Source material:
(** The alert: [a] before its counts start again, [ready] and [conf] as computed. *)
Definition alert_event (now : time) (a : agg) (m : measures) (pm : PortEntropy) (vector : string) (ampRatio : float64) (ready : bool)
    (conf : Z) (sev : string) (sustainNeeded dropped : Z) : NetEvent :=
  let extra : gmap string json := list_to_map [
    ("attack", JStr (if dist m then "ddos" else "dos")); ("distributed", JBool (dist m)); ("vector", JStr vector); ("severity", JStr sev);
    ("confidence", JInt conf); ("window_seconds", JInt (to_int (Seconds (o_Window opts)))); ("packets", JInt (a_pkts a));
    ("requests", JInt (m_reqCount m)); ("pps", rnum (m_pps m)); ("bps", rnum (m_bps m)); ("unique_src_ips", JInt (m_uniqueSrc m));
    ("unique_src_capped", JBool (m_uniqueCapped m)); ("cardinality_mode", JStr (m_cardMode m)); ("src_entropy_norm", rnum (m_srcEnt m));
    ("src_entropy_signal", JBool (o_EnableEntropy opts && fge (m_srcEnt m) (o_MinSrcEntropyNorm opts)));
    ("port_entropy_signal", JBool (o_EnableEntropy opts && fge (pe_EntropyNorm pm) (o_MinPortEntropyNorm opts)));
    ("port_entropy_norm", rnum (pe_EntropyNorm pm)); ("port_distinct", JInt (pe_Distinct pm)); ("port_top", JInt (pe_TopPort pm));
    ("port_top_share", rnum (pe_TopShare pm)); ("tcp_syn_ratio", rnum (m_synRatio m)); ("http_rps", rnum (m_httpRPS m));
    ("tls_handshake_rps", rnum (m_tlsRPS m)); ("l7_ratio", rnum (m_l7Ratio m)); ("udp_amp_ratio", rnum ampRatio);
    ("baseline_pps", rnum (a_baselinePPS a)); ("baseline_bps", rnum (a_baselineBPS a)); ("baseline_ready", JBool ready);
    ("baseline_factor", rnum (o_BaselineFactor opts));
    ("top_src", JArr (map (λ it, JObj [("ip", JStr it.1); ("packets", JInt it.2)]) (m_topSrc m)));
    ("collector_bp_compensated", JBool (0 <? dropped)); ("collector_bp_sample_every", JInt (o_BackpressureSampleEvery opts));
    ("collector_sustain_windows", JInt (o_SustainWindows opts)); ("collector_sustain_effective", JInt sustainNeeded);
    ("collector_bp_dropped_packets", JInt dropped)] in
  {| ne_EventID := ""; ne_AgentID := c_agentID c; ne_EventType := "dos_attack"; ne_SchemaVersion := 0; ne_Timestamp := now;
     ne_SrcIP := ""; ne_DstIP := k_dst (a_key a); ne_SrcPort := 0; ne_DstPort := k_dport (a_key a); ne_Proto := k_proto (a_key a);
     ne_Bytes := a_bytes a; ne_Extra := Some (EnrichEndpoints (c_netCtx c) extra "" (k_dst (a_key a))) |}.

(** The counter at the end of a window, and the alert if there is one. *)
Definition evaluate (now : time) (sustainNeeded dropped : Z) (pm : PortEntropy) (a : agg) : agg * option NetEvent :=
  let m := measure a in
  let ready := baseline_ready a in
  let rel := rel_over a m in
  let trigger := triggers a m in
  let a := learn a m trigger in
  let '(vector, ampRatio) := classifyVector a (m_synRatio m) (m_httpRPS m) (m_tlsRPS m) (m_l7Ratio m) in
  let conf := computeConfidence trigger ready rel (dist m) vector (m_pps m) (m_bps m) (m_synRatio m) (m_httpRPS m) (m_tlsRPS m)
                (m_l7Ratio m) ampRatio (m_srcEnt m) pm in
  let sev := severityFrom conf (m_pps m) (m_bps m) (dist m) in
  let shouldEmit := trigger && (sustainNeeded <=? a_sustain a) && (o_MinConfidence opts <=? conf) in
  let shouldEmit := shouldEmit && negb (negb (is_zero_time (a_lastAlertAt a)) && (time_sub now (a_lastAlertAt a) <? o_Cooldown opts)) in
  if shouldEmit
  then (restart a now, Some (alert_event now a m pm vector ampRatio ready conf sev sustainNeeded dropped))
  else (restart a (a_lastAlertAt a), None).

Task goal: Whatever is in the entries above, write it out exactly.

Task output:
(** The alert: [a] before its counts start again, [ready] and [conf] as computed. *)
Definition alert_event (now : time) (a : agg) (m : measures) (pm : PortEntropy) (vector : string) (ampRatio : float64) (ready : bool)
    (conf : Z) (sev : string) (sustainNeeded dropped : Z) : NetEvent :=
  let extra : gmap string json := list_to_map [
    ("attack", JStr (if dist m then "ddos" else "dos")); ("distributed", JBool (dist m)); ("vector", JStr vector); ("severity", JStr sev);
    ("confidence", JInt conf); ("window_seconds", JInt (to_int (Seconds (o_Window opts)))); ("packets", JInt (a_pkts a));
    ("requests", JInt (m_reqCount m)); ("pps", rnum (m_pps m)); ("bps", rnum (m_bps m)); ("unique_src_ips", JInt (m_uniqueSrc m));
    ("unique_src_capped", JBool (m_uniqueCapped m)); ("cardinality_mode", JStr (m_cardMode m)); ("src_entropy_norm", rnum (m_srcEnt m));
    ("src_entropy_signal", JBool (o_EnableEntropy opts && fge (m_srcEnt m) (o_MinSrcEntropyNorm opts)));
    ("port_entropy_signal", JBool (o_EnableEntropy opts && fge (pe_EntropyNorm pm) (o_MinPortEntropyNorm opts)));
    ("port_entropy_norm", rnum (pe_EntropyNorm pm)); ("port_distinct", JInt (pe_Distinct pm)); ("port_top", JInt (pe_TopPort pm));
    ("port_top_share", rnum (pe_TopShare pm)); ("tcp_syn_ratio", rnum (m_synRatio m)); ("http_rps", rnum (m_httpRPS m));
    ("tls_handshake_rps", rnum (m_tlsRPS m)); ("l7_ratio", rnum (m_l7Ratio m)); ("udp_amp_ratio", rnum ampRatio);
    ("baseline_pps", rnum (a_baselinePPS a)); ("baseline_bps", rnum (a_baselineBPS a)); ("baseline_ready", JBool ready);
    ("baseline_factor", rnum (o_BaselineFactor opts));
    ("top_src", JArr (map (λ it, JObj [("ip", JStr it.1); ("packets", JInt it.2)]) (m_topSrc m)));
    ("collector_bp_compensated", JBool (0 <? dropped)); ("collector_bp_sample_every", JInt (o_BackpressureSampleEvery opts));
    ("collector_sustain_windows", JInt (o_SustainWindows opts)); ("collector_sustain_effective", JInt sustainNeeded);
    ("collector_bp_dropped_packets", JInt dropped)] in
  {| ne_EventID := ""; ne_AgentID := c_agentID c; ne_EventType := "dos_attack"; ne_SchemaVersion := 0; ne_Timestamp := now;
     ne_SrcIP := ""; ne_DstIP := k_dst (a_key a); ne_SrcPort := 0; ne_DstPort := k_dport (a_key a); ne_Proto := k_proto (a_key a);
     ne_Bytes := a_bytes a; ne_Extra := Some (EnrichEndpoints (c_netCtx c) extra "" (k_dst (a_key a))) |}.

(** The counter at the end of a window, and the alert if there is one. *)
Definition evaluate (now : time) (sustainNeeded dropped : Z) (pm : PortEntropy) (a : agg) : agg * option NetEvent :=
  let m := measure a in
  let ready := baseline_ready a in
  let rel := rel_over a m in
  let trigger := triggers a m in
  let a := learn a m trigger in
  let '(vector, ampRatio) := classifyVector a (m_synRatio m) (m_httpRPS m) (m_tlsRPS m) (m_l7Ratio m) in
  let conf := computeConfidence trigger ready rel (dist m) vector (m_pps m) (m_bps m) (m_synRatio m) (m_httpRPS m) (m_tlsRPS m)
                (m_l7Ratio m) ampRatio (m_srcEnt m) pm in
  let sev := severityFrom conf (m_pps m) (m_bps m) (dist m) in
  let shouldEmit := trigger && (sustainNeeded <=? a_sustain a) && (o_MinConfidence opts <=? conf) in
  let shouldEmit := shouldEmit && negb (negb (is_zero_time (a_lastAlertAt a)) && (time_sub now (a_lastAlertAt a) <? o_Cooldown opts)) in
  if shouldEmit
  then (restart a now, Some (alert_event now a m pm vector ampRatio ready conf sev sustainNeeded dropped))
  else (restart a (a_lastAlertAt a), None).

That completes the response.